(* ===== verification/Server.v ===== *)
(** The server's loops over connections: [vpn_request_loop_iteration], [process_socket_],
    [vpn_response_loop_iteration], [listen_response_sockets_] of [QVPNServerDriver]
    (src/QVPN/QVPN Lib/include/qvpn_driver.hpp).

    One server object serves all clients: it has one packet manager, one generator of
    IPv4 identifiers and one table of sockets that wait for responses; the thread of a client
    has its own table of connections.  What the operating system answers - whether a raw
    socket opens, binds and connects, which address it gets, whether a send succeeds - is
    an argument of a step; what is handed to it is part of the result.

    The tables are hash maps over [QVPNServerSocketData].  Here they are finite maps; on the
    keys of the server this is what the hash maps are ([server_table_refines] in [Tables]). *)
From S2P Require Import Prelude Checksum Addr Transport TcpOptions Ipv4 Tcp Udp TlsRecord QTunnel FullPacket PacketView Print PacketManager Layers SafeReceive Driver SocketFilter Tables Forward Client.

Module QVPNServer.
Import QVPNServerForward.

(** A client's socket and a raw socket with its shadow, by the names the server gives them. *)
Abbreviation client := nat.
Abbreviation raw := nat.

(** The members of the server that packets change. *)
Record t := mk {
  driver_ : TunnelDriver.t;
  ip4_strategy : IPv4DefaultGenStrategy.t;
  response_sockets_ : gmap QVPNServerSocketData.t (client * raw) }.

Definition with_driver (s : t) (d : TunnelDriver.t) : t := mk d (ip4_strategy s) (response_sockets_ s).
Definition with_strategy (s : t) (st : IPv4DefaultGenStrategy.t) : t :=
  mk (driver_ s) st (response_sockets_ s).
Definition with_responses (s : t) (m : gmap QVPNServerSocketData.t (client * raw)) : t :=
  mk (driver_ s) (ip4_strategy s) m.

(** What creating a raw socket comes to: the socket, whether it is valid, bound and
    connected, and the local address it then has. *)
Record attempt := mk_attempt {
  new_socket : raw; is_valid : bool; bind_success : bool; connect_success : bool;
  local_addr : list Z }.

Abbreviation sock_map := (gmap QVPNServerSocketData.t raw).

Definition add_to_response_socket_map (s : t) (response_socket : client) (raw_socket : raw)
    (remote_key : QVPNServerSocketData.t) : t :=
  match response_sockets_ s !! remote_key with
  | None => with_responses s (<[remote_key := (response_socket, raw_socket)]> (response_sockets_ s))
  | Some _ => s
  end.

----

What you have to do
Give back exactly the lines of the listing above that run from the line with "ip4_strategy : IPv4DefaultGenStrategy.t;" to the line with "Definition with_responses (s", inclusive.

Solution to this exercise
  ip4_strategy : IPv4DefaultGenStrategy.t;
  response_sockets_ : gmap QVPNServerSocketData.t (client * raw) }.

Definition with_driver (s : t) (d : TunnelDriver.t) : t := mk d (ip4_strategy s) (response_sockets_ s).
Definition with_strategy (s : t) (st : IPv4DefaultGenStrategy.t) : t :=
  mk (driver_ s) st (response_sockets_ s).
Definition with_responses (s : t) (m : gmap QVPNServerSocketData.t (client * raw)) : t :=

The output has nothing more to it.